The Animas River turned cow teeth gold? Never heard of anything like it! Oh wait, isn’t this the river where the EPA accidentally blew out 3 million gallons of water containing high levels of iron, arsenic, and other toxins during the Gold King Mine cleanup, which turned the Animas River into something resembling toxic butterbeer in 2015? As if that weren’t bad enough, for the next week after the initial rupture, the Gold King Mine continued to leak toxic material at the rate of 500 gallons per minute.

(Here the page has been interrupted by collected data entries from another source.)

(* ===== verification/Ids.v ===== *)
(** * Identifiers

    Sandbox, tenant and key ids are lower-case UUIDs ([isValidUUID] of
    [internal/api/handlers.go], [isValidID] of [internal/runner/handlers.go],
    the same regular expression).  Also hexadecimal text ([encoding/hex]). *)

From S2P Require Import Prelude GoStrings.

Module Ids.
Import GoStrings.

Definition code (c : ascii) : N := Ascii.N_of_ascii c.

(** [[0-9a-f]] *)
Definition lower_hex (c : ascii) : bool :=
  ((48 <=? code c) && (code c <=? 57) || (97 <=? code c) && (code c <=? 102))%N.

Definition hex_digit (n : N) : ascii := byte (if (n <? 10)%N then 48 + n else 87 + n)%N.

(** [hex.EncodeToString] *)
Definition hex_encode (l : list ascii) : list ascii :=
  l ≫= fun c => [hex_digit (Ascii.N_of_ascii c / 16)%N; hex_digit (Ascii.N_of_ascii c mod 16)%N].

(** What [^[0-9a-f]{8}-[0-9a-f]{4}-[0-9a-f]{4}-[0-9a-f]{4}-[0-9a-f]{12}$] asks of each
    position: a hex digit ([true]) or a dash. *)
Definition uuid_shape : list bool :=
  replicate 8 true ++ [false] ++ replicate 4 true ++ [false] ++ replicate 4 true ++ [false] ++
  replicate 4 true ++ [false] ++ replicate 12 true.

Fixpoint matches (shape : list bool) (l : list ascii) : bool :=
  match shape, l with
  | [], [] => true
  | hex :: shape', c :: l' =>
      (if hex then lower_hex c else bool_decide (c = byte 45)) && matches shape' l'
  | _, _ => false
  end.

Definition isValidUUID (id : string) : bool :=
  bool_decide (id <> "") && matches uuid_shape (chars id).

Definition isValidID (id : string) : bool :=
  bool_decide (id <> "") && matches uuid_shape (chars id).

Lemma matches_length shape l : matches shape l = true -> length l = length shape.
Proof.
  revert l. induction shape as [|b shape IH]; intros [|c l]; simpl; try done.
  intros [_ H]%andb_true_iff. by rewrite (IH l H).
Qed.

Lemma valid_uuid_length id : isValidUUID id = true -> length (chars id) = 36%nat.
Proof. intros [_ H]%andb_true_iff. exact (matches_length _ _ H). Qed.

Lemma hex_digit_lower n : (n < 16)%N -> lower_hex (hex_digit n) = true.
Proof.
  intros H. assert (Hn : n ∈ N.of_nat <$> seq 0 16).
  { apply list_elem_of_fmap. exists (N.to_nat n). split; [lia|]. apply elem_of_seq. lia. }
  clear H. revert n Hn. apply Forall_forall. repeat constructor.
Qed.

Lemma hex_encode_lower l : Forall (fun c => lower_hex c = true) (hex_encode l).
Proof.
  unfold hex_encode. induction l as [|c l IH]; [constructor|]. simpl.
  assert (Hb : (Ascii.N_of_ascii c < 256)%N) by apply Ascii.N_ascii_bounded.
  constructor; [|constructor; [|exact IH]]; apply hex_digit_lower.
  - apply N.Div0.div_lt_upper_bound. lia.
  - by apply N.mod_lt.
Qed.

Lemma length_hex_encode l : length (hex_encode l) = (2 * length l)%nat.
Proof.
  induction l as [|c l IH]; [done|]. change (S (S (length (hex_encode l))) = (2 * S (length l))%nat). lia.
Qed.

End Ids.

Isn’t this the river that in 1974 suffered an inundation of 100,000 tons of tailings and waste in the form of gray slime from a failed retaining pond? And isn’t this the river that turned into a chocolate colored sludge from the 416 Fire runoff and drought in 2018?

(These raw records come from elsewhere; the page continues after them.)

Definition sqlite_UpdateLastActive (id : string) : act world store_error unit :=
  let! now := time_now in
  sql_exec "update last_active_at" (fun d => Some (update_last_active id now d)).

Definition sqlite_Delete (id : string) : act world store_error unit :=
  sql_exec "delete sandbox" (fun d => Some (delete_sandbox id d)).

(** One sequential call: the lock is taken, or the request ends first.  Which
    stripe an id falls on is left out. *)
Definition sqlite_LockSandbox (id : string) : act world store_error unit :=
  let! done := ctx_cancelled in
  if done then exit ErrContext else ret tt.

Definition sqlite_ListForIdleReapDelete (cutoff : Z) : act world store_error (list SandboxRecord) :=
  sql_query "query sandboxes" (fun d => filter (reap_delete_row cutoff) (sandbox_rows d)).

Definition sqlite_ListForIdleReapStop (cutoff : Z) (ephemeral : bool) : act world store_error (list SandboxRecord) :=
  sql_query "query sandboxes" (fun d => filter (reap_stop_row cutoff ephemeral) (sandbox_rows d)).

Definition sqlite_CountByTenant (tid : string) : act world store_error Z :=
  sql_query "count sandboxes by tenant" (count_tenant tid).

Definition sqlite_List : act world store_error (list SandboxRecord) :=
  sql_query "query sandboxes" (fun d => order_by_created sr_CreatedAt (sandbox_rows d)).

Definition sqlite_ListByTenant (tid : string) : act world store_error (list SandboxRecord) :=
  sql_query "query sandboxes" (fun d =>
    order_by_created sr_CreatedAt (filter (fun r => sr_TenantID r = tid) (sandbox_rows d))).

Definition sqlite_CreateTenant (t : Tenant) : act world store_error unit :=
  sql_exec "create tenant" (sql_insert_tenant t).

Definition sqlite_CreateTenantWithAPIKey (t : Tenant) (k : APIKey) : act world store_error unit :=
  if decide (k_TenantID k <> t_ID t) then exit ErrAPIKeyTenantMismatch
  else transaction "tenant+key" (
    do! sql_exec "create tenant" (sql_insert_tenant t) in
    do! sql_exec "create api key" (sql_insert_key k) in
    ret (Commit tt)).

Definition sqlite_GetTenant (id : string) : act world store_error (option Tenant) :=
  sql_query "get tenant" (fun d => tenants d !! id).

Definition sqlite_ListTenants : act world store_error (list Tenant) :=
  sql_query "list tenants" (fun d => order_by_created t_CreatedAt (map_to_list (tenants d)).*2).

(** The rows the update matched come back with it. *)
Definition sql_update_limits (id : string) (n : Z) : act world store_error bool :=
  let! w := get in
  do! sql_exec "update tenant limits"
        (fun d => Some (set_tenants (alter (set_max_sandboxes n) id (tenants d)) d)) in
  ret (bool_decide (is_Some (tenants (w_db w) !! id))).

Definition sqlite_UpdateTenantLimits (id : string) (n : Z) : act world store_error unit :=
  let! matched := sql_update_limits id n in
  if matched then ret tt else exit ErrTenantNotFound.

Definition sqlite_DeleteTenant (id : string) : act world store_error unit :=
  transaction "delete tenant" (
    let! t := sql_query "get tenant" (fun d => tenants d !! id) in
    match t with
    | None => ret (Rollback tt)
    | Some _ =>
        let! n := sql_query "count sandboxes by tenant" (count_tenant id) in
        if decide (n > 0) then exit ErrTenantHasSandboxes
        else
          do! sql_exec "delete tenant" (fun d => Some (delete_tenant id d)) in
          ret (Commit tt)
    end).

Definition sqlite_CreateAPIKey (k : APIKey) : act world store_error unit :=
  sql_exec "create api key" (sql_insert_key k).

Definition sqlite_GetAPIKey (id : string) : act world store_error (option APIKey) :=
  sql_query "get api key" (fun d => scanAPIKey id <$> api_keys d !! id).

Definition sqlite_ListAPIKeysByTenant (tid : string) : act world store_error (list APIKey) :=
  sql_query "list api keys" (fun d =>
    order_by_created k_CreatedAt (filter (fun k => k_TenantID k = tid) (key_rows d))).

Definition sqlite_ListActiveAPIKeysByPrefix (prefix : string) : act world store_error (list APIKey) :=
  sql_query "list api keys by prefix" (active_key_rows prefix).

Definition sqlite_RevokeAPIKey (id : string) : act world store_error unit :=
  let! now := time_now in
  sql_exec "revoke api key" (fun d => Some (revoke_key id now d)).

Definition SQLiteStore : SandboxStore := {|
  Create := sqlite_Create; Get := sqlite_Get; UpdateStatus := sqlite_UpdateStatus;
  UpdateLastActive := sqlite_UpdateLastActive; Delete := sqlite_Delete;
  LockSandbox := sqlite_LockSandbox; ListForIdleReapDelete := sqlite_ListForIdleReapDelete;
  ListForIdleReapStop := sqlite_ListForIdleReapStop; CountByTenant := sqlite_CountByTenant;
  List := sqlite_List; ListByTenant := sqlite_ListByTenant; CreateTenant := sqlite_CreateTenant;
  CreateTenantWithAPIKey := sqlite_CreateTenantWithAPIKey; GetTenant := sqlite_GetTenant;
  ListTenants := sqlite_ListTenants; UpdateTenantLimits := sqlite_UpdateTenantLimits;
  DeleteTenant := sqlite_DeleteTenant; CreateAPIKey := sqlite_CreateAPIKey;
  GetAPIKey := sqlite_GetAPIKey; ListAPIKeysByTenant := sqlite_ListAPIKeysByTenant;
  ListActiveAPIKeysByPrefix := sqlite_ListActiveAPIKeysByPrefix; RevokeAPIKey := sqlite_RevokeAPIKey |}.
End sqlite.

The Animas is certainly not the only river in Colorado that has suffered the devastating effects of pollution, drought, mine runoff, wildfire runoff, warmer temperatures, and bacteria. But it regularly shows the effects of one or all of these in the form of dead fish and plant life.
According to the state’s Division of Mining, Reclamation and Safety, there are 23,000 abandoned mines in the state, many of which are leeching toxic matter into nearby waterways, especially throughout the Colorado Mineral Belt.
One barrier to effective cleanup of these dangerous mine leaks is a disagreement over whether to designate these areas as Superfund sites. Although the Superfund designation comes with lots of federal money, locals fear the stigma that comes with it, which could negatively impact tourism. This is important because in Silverton, for example, the last of the active mines closed in the 1990s, and the town’s economy now relies heavily on tourism.
Although fish and wildlife have, in many parts of the river, survived these massive stresses to their environment, and the EPA has found ways to proceed with water cleanup without the Superfund status in Silverton, history points to more catastrophes coming soon to the Animas and other rivers throughout Colorado.